Hai il libretto postale? Ecco la nuova agevolazione attiva per molti clienti che pochi conoscono

C’è un momento, prima o poi, in cui ti ritrovi a guardare quel vecchio libretto postale e a pensare: “Possibile che non ci sia nulla di nuovo, nulla di utile, niente che mi convenga davvero?”. È proprio lì che nascono i titoli sensazionalistici, quelli che promettono interessi “da capogiro” o bonus misteriosi. Ma la vera agevolazione, quella concreta e già attiva per molti, è molto più semplice, e proprio per questo passa sotto traccia.

La “nuova agevolazione” che pochi notano: accesso facile ai Buoni Fruttiferi Postali più interessanti

Se hai un libretto attivo, soprattutto un Libretto Smart, hai una porta d’ingresso privilegiata a una gamma di Buoni Fruttiferi Postali (BFP) che, nel 2026, possono arrivare a rendimenti lordi fino a circa 3% a scadenza (non 7%, anche se online si legge spesso il contrario). La parte che molti ignorano è che alcune emissioni più “generose” richiedono nuova liquidità, cioè soldi freschi che arrivano sul libretto tramite bonifico o accredito.

In pratica, non è un bonus “segreto”, è una combinazione di condizioni e prodotto che diventa vantaggiosa solo se sai dove guardare.

Perché i BFP vengono percepiti come un’agevolazione

Perché sommano tre cose che, messe insieme, fanno differenza:

  • Nessun costo di sottoscrizione
  • Tassazione agevolata sugli interessi al 12,5%
  • Imposta di bollo non dovuta fino a 5.000 euro (poi 0,20% annuo)

E c’è un dettaglio spesso dimenticato: i BFP non concorrono all’ISEE fino a 50.000 euro per nucleo familiare, una soglia che per molte famiglie è un vero sollievo.

I principali Buoni Fruttiferi Postali che si incrociano con il 2026

Qui conviene essere concreti, perché è facile perdersi tra nomi simili. Queste sono le opzioni più citate quando si parla di rendimenti “alti” in ambito postale, sempre con il tetto realistico del 3% lordo.

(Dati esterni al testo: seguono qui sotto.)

(** * connectify_backend: the chat server of [server.js]

    A shallow embedding of the Express / Socket.IO / Mongoose server of
    [src/server.js].  The two Mongoose collections, the set of connected
    sockets, the clock and everything the server emits, logs or answers
    are fields of one [World]; every handler of the source is a
    computation in a state-and-exception monad over that world, written
    in the order of the JavaScript statements. *)

From Stdlib Require Import String Ascii List ZArith Lia Bool.
From Stdlib Require Import DecimalString.
Import ListNotations.
Local Open Scope string_scope.
Local Open Scope list_scope.
Local Open Scope Z_scope.

(* ===================================================================== *)
(** ** JavaScript values the server manipulates *)
(* ===================================================================== *)

Module Js.

(** A string is falsy exactly when it is empty. *)
Definition truthy (s : string) : bool := negb (String.eqb s "").

(** [v || d] where [v] is a string-valued property that may be absent
    ([undefined] or [null]) and [d] is a string. *)
Definition or_string (v : option string) (d : string) : string :=
  match v with
  | Some s => if truthy s then s else d
  | None => d
  end.

(** [v || null]. *)
Definition or_null (v : option string) : option string :=
  match v with
  | Some s => if truthy s then Some s else None
  | None => None
  end.

(** [String(n)] for an integral number [n]: its decimal numeral. *)
Definition number_to_string (n : Z) : string :=
  NilZero.string_of_int (Z.to_int n).



End Js.

(* ===================================================================== *)
(** ** [path.extname] of the Node runtime (POSIX flavour)

    The server calls [path.extname(file.originalname)].  The function
    belongs to Node, not to this repository; it is transcribed here from
    the runtime, one loop iteration per character, scanning from the end
    of the string. *)
(* ===================================================================== *)

Module Path.

Record Scan := mkScan {
  startDot : option nat;      (* -1 is [None] *)
  startPart : nat;
  endPos : option nat;        (* -1 is [None] *)
  matchedSlash : bool;
  preDotState : Z
}.

Definition scan0 : Scan := mkScan None 0%nat None true 0.

Definition is_slash (c : ascii) : bool := Ascii.eqb c "/"%char.
Definition is_dot (c : ascii) : bool := Ascii.eqb c "."%char.

(** The body of the [for] loop at index [i]; [inr] is [break]. *)
Definition scan_step (i : nat) (c : ascii) (st : Scan) : Scan + Scan :=
  if is_slash c then
    if negb (matchedSlash st)
    then inr (mkScan (startDot st) (S i) (endPos st) (matchedSlash st) (preDotState st))
    else inl st
  else
    let st1 :=
      match endPos st with
      | None => mkScan (startDot st) (startPart st) (Some (S i)) false (preDotState st)
      | Some _ => st
      end in
    if is_dot c then
      match startDot st1 with
      | None => inl (mkScan (Some i) (startPart st1) (endPos st1) (matchedSlash st1) (preDotState st1))
      | Some _ =>
          if negb (preDotState st1 =? 1)
          then inl (mkScan (startDot st1) (startPart st1) (endPos st1) (matchedSlash st1) 1)
          else inl st1
      end
    else
      match startDot st1 with
      | Some _ => inl (mkScan (startDot st1) (startPart st1) (endPos st1) (matchedSlash st1) (-1))
      | None => inl st1
      end.

(** [for (let i = n - 1; i >= 0; --i)]. *)
Fixpoint scan_loop (path : string) (n : nat) (st : Scan) : Scan :=
  match n with
  | O => st
  | S i =>
      match String.get i path with
      | None => st
      | Some c =>
          match scan_step i c st with
          | inl st' => scan_loop path i st'
          | inr st' => st'
          end
      end
  end.

Definition extname (path : string) : string :=
  let st := scan_loop path (String.length path) scan0 in
  match startDot st, endPos st with
  | Some sd, Some e =>
      if ((preDotState st =? 0)
          || ((preDotState st =? 1) && Nat.eqb sd (e - 1) && Nat.eqb sd (startPart st + 1)))%bool
      then ""
      else String.substring sd (e - sd) path
  | _, _ => ""
  end.

End Path.

(* ===================================================================== *)
(** ** [basename] of busboy, the multipart parser under multer

    Multer keeps of the file name a part announces only its last
    portion: busboy cuts the name after its last slash or backslash and
    turns the portions [.] and [..] into the empty name.  The function
    belongs to busboy, not to this repository; it is transcribed here,
    scanning from the end of the string. *)
(* ===================================================================== *)

Module Busboy.

Definition is_separator (c : ascii) : bool :=
  (Ascii.eqb c "/"%char || Ascii.eqb c "\"%char)%bool.

(** [path === '..' || path === '.' ? '' : path]. *)
Definition drop_dots (path : string) : string :=
  if (String.eqb path ".." || String.eqb path ".")%bool then "" else path.

(** [for (let i = n - 1; i >= 0; --i)]: the portion after the separator
    found first, or the whole name. *)
Fixpoint basename_loop (path : string) (n : nat) : string :=
  match n with
  | O => path
  | S i =>
      match String.get i path with
      | None => path
      | Some c =>
          if is_separator c
          then String.substring (S i) (String.length path - S i) path
          else basename_loop path i
      end
  end.

Definition basename (path : string) : string :=
  drop_dots (basename_loop path (String.length path)).

End Busboy.

(* ===================================================================== *)
(** ** Documents, payloads and effects *)
(* ===================================================================== *)

Definition SocketId := string.
Definition ObjectId := Z.

(** [messageSchema]. *)
Record Message := mkMessage {
  m_id : ObjectId;
  sender : string;
  content : string;
  fileUrl : option string;
  fileType : option string;
  timestamp : Z
}.

(** [userSchema]; an unset [socketId] is [None]. *)
Record User := mkUser {
  u_id : ObjectId;
  username : string;
  socketId : option SocketId;
  joinedAt : Z
}.

(** The payload of [registerUser]. *)
Record RegisterData := mkRegisterData {
  reg_username : string
}.

(** The payload of [sendMessage]: every property may be absent. *)
Record MessageData := mkMessageData {
  data_content : option string;
  data_fileUrl : option string;
  data_fileType : option string
}.

(** A file part of a multipart request as the client sent it, the
    [file] object multer hands to the storage callbacks, and [req.file]
    as multer leaves it. *)
Record FilePart := mkFilePart {
  part_filename : string;
  part_mimetype : string
}.

Record MulterFile := mkMulterFile {
  originalname : string;
  file_mimetype : string
}.

Record ReqFile := mkReqFile {
  filename : string;
  mimetype : string
}.

(** What an emitted event carries. *)
Inductive Payload :=
| PUsernames (names : list string)
| PMessage (m : Message)
| PArray (ms : list Message)
| PError (message : string).

(** A JSON response body. *)
Inductive Json :=
| JMessages (ms : list Message)
| JStrings (names : list string)
| JError (error : string)
| JUpload (file_url file_type : string).

(** Observable effects, in the order they happen.  [Emit] lists the
    sockets the event is delivered to: every connected socket for
    [io.emit], the one socket for [socket.emit]. *)
Inductive Output :=
| Emit (recipients : list SocketId) (event : string) (data : Payload)
| ConsoleLog (line : string)
| ConsoleError (err : string)
| Respond (status : Z) (body : Json)
| UnhandledRejection (err : string).

Record World := mkWorld {
  users : list User;               (* collection [users], natural order *)
  messages : list Message;         (* collection [messages], natural order *)
  sockets : list SocketId;         (* sockets connected to the hub *)
  clock : Z;                       (* what [Date.now()] reads *)
  next_oid : ObjectId;             (* the next fresh document id *)
  faults : list (option string);   (* outcomes of the coming store calls *)
  out : list Output                (* effects so far *)
}.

TipologiaDurataRendimento lordo annuo (indicativo)Nota chiave
Premium 4 anni4 anni2,50-3%Richiede nuova liquidità su libretto attivo
3×412 annifino a 3% (a scatti)Rimborso a 3, 6, 9, 12 anni
Ordinario20 annifino a 3% (crescente)Parte più basso, cresce nel tempo
Rinnova 4 anni4 anni1,50-1,75%Per chi reinveste buoni in scadenza
Buono 1004 anni3%Versione digitale dedicata

Il punto “scomodo” è questo: se rimborsi troppo presto, spesso non prendi i rendimenti promessi. In molti casi puoi chiedere il rimborso dopo 12 mesi, ma gli interessi maturati possono essere inferiori rispetto a quelli che immagini leggendo il tasso “a scadenza”. Tradotto, scegli il buono solo se l’orizzonte temporale è davvero compatibile.

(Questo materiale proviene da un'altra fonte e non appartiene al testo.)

(** The loop of lines 218-231 over the links still to do, numbered from [i]. *)
Fixpoint process_links (output_file : string) (page n i : nat) (links : list string)
         (all_samples : list dict) (w : world) : list dict * world :=
  match links with
  | [] => (all_samples, w)
  | link :: links' =>
      let '(all_samples', w') := process_link output_file page n i link all_samples w in
      process_links output_file page n (S i) links' all_samples' w'
  end.

(** The loop of lines 193-244: the samples and the page it stops on. *)
Fixpoint scraping_loop (fuel : nat) (output_file : string) (year : Z) (page : nat)
         (total_accidents : Z) (all_samples : list dict)
         (w : world) : option (list dict * nat) * world :=
  match fuel with
  | O => (None, w)
  | S fuel' =>
      match check_page year page total_accidents (emit (Info_processing_page page) w) with
      | (Err e, w1) => (Some (all_samples, page), emit (Error_processing_page page e) w1)
      | (Ok (start_range, end_range, page_links), w1) =>
          let '(all_samples', w2) :=
            process_links output_file page (List.length page_links) 1 page_links
                          all_samples w1 in
          if end_range >=? total_accidents
          then (Some (all_samples', page), emit (Info_reached_end page) w2)
          else scraping_loop fuel' output_file year (S page) total_accidents all_samples' w2
      end
  end.

Fixpoint ends_with_slash (s : string) : bool :=
  match s with
  | EmptyString => false
  | String c EmptyString => Ascii.eqb c "/"
  | String _ s' => ends_with_slash s'
  end.

(** [os.path.join(a, b)] for a relative [b]. *)
Definition path_join (a b : string) : string :=
  match a with
  | EmptyString => b
  | _ => if ends_with_slash a then a ++ b else a ++ "/" ++ b
  end.

Definition output_path (output_dir : string) (year : Z) : string :=
  path_join output_dir ("asn_accidents_" ++ str_of_int year ++ ".csv").

(** An exception of [os.makedirs] that nothing in [scrape_year] catches. *)
Inductive os_error :=
| FileNotFoundError (path : string)     (* the empty path *)
| ValueError_null_byte.                 (* a path holding a NUL character *)

Definition has_nul (s : string) : bool :=
  negb (all_chars (fun c => negb (Ascii.eqb c Ascii.zero)) s).

(** [os.makedirs(output_dir, exist_ok=True)], line 189, as far as the path
    alone decides: the empty path and a path with a NUL character are
    refused.  Anything else is created or found there; a refusal that
    depends on what the file system holds is not modelled, and the world
    keeps no record of directories. *)
Definition makedirs (output_dir : string) : option os_error :=
  if String.eqb output_dir "" then Some (FileNotFoundError output_dir)
  else if has_nul output_dir then Some ValueError_null_byte
  else None.

(** How a call of [scrape_year] ends: with the frame it returns, or with
    the exception of line 189. *)
Inductive outcome :=
| Returns (df : DataFrame)
| Raises (e : os_error).

(** [scrape_year(year, output_dir)], with the console answer [proceed] and
    [fuel] iterations for each loop; [None] when the fuel runs out. *)
Definition scrape_year (fuel : nat) (proceed : string) (year : Z) (output_dir : string)
           (w : world) : option outcome * world :=
  let w0 := emit (Print_analyzing year) w in
  match analysis_loop fuel year 1 None [] w0 with
  | (None, w1) => (None, w1)
  | (Some Failed, w1) => (Some (Returns []), w1)
  | (Some (Confirmed page total_accidents _), w1) =>
      let w2 := emit (Print_found total_accidents page) w1 in
      if negb (String.eqb (lower proceed) "y")
      then (Some (Returns []), emit Print_cancelled w2)
      else
        match makedirs output_dir with
        | Some e => (Some (Raises e), w2)
        | None =>
            let output_file := output_path output_dir year in
            match scraping_loop fuel output_file year 1 total_accidents []
                                (emit Print_starting w2) with
            | (None, w3) => (None, w3)
            | (Some (all_samples, page'), w3) =>
                let df : DataFrame := all_samples in
                let w4 := emit (Info_saved (List.length df) output_file)
                               (to_csv output_file df w3) in
                (Some (Returns df),
                 emit (Print_summary (List.length df) page' total_accidents) w4)
            end
        end
  end.

End ASNScraper.

(** ** Caption shapes *)

(** A decimal numeral: a non-empty run of digits. *)
Definition numeral (d : string) : bool := nonempty d && all_chars is_digit d.

(** The caption of a later page, with the numerals as they are written. *)
Definition range_caption (a b n : string) : string :=
  "showing occurrence " ++ a ++ "-" ++ b ++ " of " ++ n ++ " occurrences".

(** The caption of a first page. *)
Definition bare_caption (n : string) : string := n ++ " occurrences".

(** Somewhere in [text] a numeral is followed, after optional whitespace, by
    the word occurrences: the part both caption shapes share. *)
Definition has_count (text : string) : Prop :=
  exists pre d ws post,
    numeral d = true /\ all_chars is_space ws = true /\
    text = pre ++ d ++ ws ++ "occurrences" ++ post.

(** The range check of line 78. *)
Definition valid_range (start end_ total : Z) : Prop :=
  1 <= start /\ start <= end_ /\ end_ <= total.

(** What follows group 1 in the total pattern. *)
Definition count_tail (g rest : string) : option string :=
  Re.star is_space rest (fun r2 => Re.lit "occurrences" r2 (fun _ => Some g)).

(** ** Sample documents *)

(** A listing page: the caption, a header row, one row per link. *)
Definition listing_doc (caption : string) (hrefs : list string) : node :=
  Tag "[document]" [] [Tag "html" [] [Tag "body" [] [
    Tag "div" [("id", "contentwrapper")] [
      Tag "span" [("class", "caption")] [Text caption];
      Tag "table" [("class", "hp")]
        (Tag "tr" [] [Tag "th" [] [Text "date"]]
         :: List.map (fun h => Tag "tr" [] [Tag "td" [] [Tag "a" [("href", h)] [Text "x"]]])
                     hrefs)]]]].

(** A detail page: one table, one two-cell row per entry. *)
Definition detail_doc (rows : list (string * string)) : node :=
  Tag "[document]" [] [Tag "html" [] [Tag "body" [] [
    Tag "table" []
      (List.map (fun kv => Tag "tr" [] [Tag "td" [("class", "caption")] [Text (fst kv)];
                                         Tag "td" [("class", "desc")] [Text (snd kv)]])
                rows)]]].

(** A page with no content container, and one with no caption in it. *)
Definition bare_doc : node :=
  Tag "[document]" [] [Tag "html" [] [Tag "body" [] [Tag "p" [] [Text "Not found"]]]].

Definition uncaptioned_doc : node :=
  Tag "[document]" [] [Tag "html" [] [Tag "body" [] [
    Tag "div" [("id", "contentwrapper")] [Tag "p" [] [Text "12 occurrences"]]]]].

(** The rows the detail extractor scans: those of the first table. *)
Definition detail_rows (soup : node) : list node :=
  match find_all "table" soup with
  | main_table :: _ => find_all "tr" main_table
  | [] => []
  end.

(** No scanned row offers the field [name]. *)
Definition never_offered (name : string) (rows : list node) : Prop :=
  forall row key value, In row rows -> row_entry row = Some (key, value) -> key <> name.

(** A site whose replies do not change: the document at each known URL. *)
Definition static_site (pages : list (string * node)) : server :=
  fun _ url =>
    match assoc url pages with
    | Some soup => Body soup
    | None => Failure
    end.

Definition start_world : world := World 0 [] None.

Definition sample_url : string := "https://asn.flightsafety.org/wikibase/1".

Definition date_row : node :=
  Tag "tr" [] [Tag "td" [] [Text "Date:"]; Tag "td" [] [Text " 2024-01-05 "]].

Definition narrative_row : node :=
  Tag "tr" [] [Tag "td" [] [Text "Narrative:"]; Tag "td" [] [Text "Runway excursion"]].

(** ** Runs of the two loops *)

(** The variables of the analysis loop at the head of an iteration. *)
Definition analysis_state : Type := nat * option Z * list nat * world.

(** [analysis_steps n s s']: from [s] the analysis loop completes [n]
    iterations without leaving, and stands at [s']. *)
Inductive analysis_steps (srv : server) (base_url : string) (year : Z)
  : nat -> analysis_state -> analysis_state -> Prop :=
| analysis_here s : analysis_steps srv base_url year 0 s s
| analysis_next n page total_accidents page_counts w total counts w1 s' :
    analyze_page srv base_url year page total_accidents page_counts w
    = (Ok (total, counts, false), w1) ->
    analysis_steps srv base_url year n (S page, Some total, counts, w1) s' ->
    analysis_steps srv base_url year (S n) (page, total_accidents, page_counts, w) s'.

(** The variables of the scraping loop at the head of an iteration. *)
Definition scraping_state : Type := nat * list dict * world.

Inductive scraping_steps (srv : server) (base_url output_file : string) (year total_accidents : Z)
  : nat -> scraping_state -> scraping_state -> Prop :=
| scraping_here s : scraping_steps srv base_url output_file year total_accidents 0 s s
| scraping_next n page all_samples w start_range end_range page_links w1 all_samples' w2 s' :
    check_page srv base_url year page total_accidents (emit (Info_processing_page page) w)
    = (Ok (start_range, end_range, page_links), w1) ->
    process_links srv output_file page (List.length page_links) 1 page_links all_samples w1
    = (all_samples', w2) ->
    (end_range >=? total_accidents) = false ->
    scraping_steps srv base_url output_file year total_accidents n (S page, all_samples', w2) s' ->
    scraping_steps srv base_url output_file year total_accidents (S n) (page, all_samples, w) s'.

(** The links whose processing was logged as failed, with the errors. *)
Definition link_errors (evs : list event) : list (string * error) :=
  flat_map (fun ev => match ev with
                      | Error_processing_link link e => [(link, e)]
                      | _ => []
                      end) evs.

(** A computation that leaves the output file alone. *)
Definition keeps_file {A} (m : M A) : Prop :=
  forall w, file (snd (m w)) = file w.


(** ** Sample sites *)

Definition asn : string := "https://asn.flightsafety.org".

(** Listing pages 1, 2, ... of the year, each with its caption and links. *)
Definition listing_site (year : Z) (pages : list (string * list string)) : list (string * node) :=
  List.map (fun '(i, (caption, hrefs)) => (listing_url asn year i, listing_doc caption hrefs))
           (List.combine (List.seq 1 (List.length pages)) pages).

(** Three pages that agree on a total of 50. *)
Definition steady_site : server :=
  static_site (listing_site 2024
    [ (range_caption "1" "20" "50", ["/wikibase/1"]);
      (range_caption "21" "40" "50", ["/wikibase/21"]);
      (range_caption "41" "50" "50", ["/wikibase/41"]) ]).

(** The same, but the third page reports 48. *)
Definition shrunk_site : server :=
  static_site (listing_site 2024
    [ (range_caption "1" "20" "50", ["/wikibase/1"]);
      (range_caption "21" "40" "50", ["/wikibase/21"]);
      (range_caption "41" "48" "48", ["/wikibase/41"]) ]).

(** Three accidents on two pages; the detail page of the second is dead. *)
Definition small_pages : list (string * node) :=
  listing_site 2024
    [ (range_caption "1" "2" "3", ["/wikibase/1"; "/wikibase/2"]);
      (range_caption "3" "3" "3", ["/wikibase/3"]) ]
  ++ [ (asn ++ "/wikibase/1", detail_doc [("Date:", "2024-01-05"); ("Type:", "Cessna 172")]);
       (asn ++ "/wikibase/3", detail_doc [("Date:", "2024-02-11"); ("Type:", "Boeing 737")]) ].

Definition small_site : server := static_site small_pages.

(** The catalog grows while it is scraped: from the sixth request on, the
    second listing page reports four accidents. *)
Definition drifting_site : server :=
  fun n url =>
    if (n <? 5)%nat then small_site n url
    else static_site
           (listing_site 2024
              [ (range_caption "1" "2" "4", ["/wikibase/1"; "/wikibase/2"]);
                (range_caption "3" "4" "4", ["/wikibase/3"; "/wikibase/4"]) ]) n url.

(** The second listing page loses a row between the two phases. *)
Definition short_site : server :=
  fun n url =>
    if (n <? 2)%nat then
      static_site (listing_site 2024
        [ (range_caption "1" "2" "3", ["/wikibase/1"; "/wikibase/2"]);
          (range_caption "3" "3" "3", ["/wikibase/3"]) ]) n url
    else
      static_site (listing_site 2024
        [ (range_caption "1" "2" "3", ["/wikibase/1"]);
          (range_caption "3" "3" "3", ["/wikibase/3"]) ]) n url.

(** A detail page with a row whose key reads URL. *)
Definition url_row_doc : node :=
  detail_doc [("Date:", "2024-01-05"); ("URL:", "http://elsewhere.example/9")].

(** A detail page whose first table is empty and whose second has a row. *)
Definition two_table_doc : node :=
  Tag "[document]" [] [Tag "html" [] [Tag "body" [] [
    Tag "table" [] [];
    Tag "table" [] [date_row]]]].

(** The first listing page of [small_site] once it passed the checks. *)
Definition small_links : list string := [asn ++ "/wikibase/1"; asn ++ "/wikibase/2"].

Definition small_checked : world :=
  World 1 [Info_processing_page 1; Info_processing_range 1 2 3] None.

Definition small_run : list dict * world :=
  process_links small_site "output/asn_accidents_2024.csv" 1 2 1 small_links [] small_checked.

(** ** Further samples *)

(** The warnings of the first [k] attempts on [url]. *)
Definition warnings (url : string) (k : nat) : list event :=
  List.map (fun i => Warning_attempt i url) (List.seq 1 k).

La confusione con il Bonus Cultura 2026: sembra un guadagno, ma non lo è

Un’altra metà della storia, quella che alimenta l’equivoco “affari e bonus”, riguarda il Bonus Cultura 2026. Qui la parola bonus è vera, ma non c’entra nulla con l’investimento: è un credito spendibile, non fruttifero, quindi non genera interessi.

Nel 2026 può arrivare fino a 1.000 euro complessivi, sommando:

  1. Carta Cultura Giovani: 500 euro (per nati nel 2007, con ISEE fino a 35.000)
  2. Carta del Merito: 500 euro (per chi prende 100/100 alla maturità)

Si usa per libri, ebook, cinema, teatro, concerti, musei e corsi. Niente “rendimenti”, niente moltiplicatori, è un portafoglio digitale, punto.

Come capire se stai davvero sfruttando l’occasione (senza farti trascinare dal clickbait)

Se vuoi usarla bene, ragiona così:

  • Hai soldi fermi e puoi vincolarli? Valuta un Premium 4 anni o un 3×4.
  • Ti serve flessibilità? Non inseguire il tasso massimo, guarda le finestre di uscita.
  • Ti interessa anche l’impatto su ISEE? Il libretto con BFP può essere una scelta strategica.
  • Confronta sempre con l’andamento dell’inflazione, perché il rendimento nominale da solo non racconta tutta la storia.

Alla fine, la “nuova agevolazione” non è una magia nascosta: è l’accesso (spesso sottovalutato) a prodotti postali con condizioni fiscali favorevoli e regole chiare. Il vantaggio, quello vero, nasce quando smetti di inseguire il 7% impossibile e inizi a scegliere il buono giusto, per il tempo giusto, con la liquidità giusta.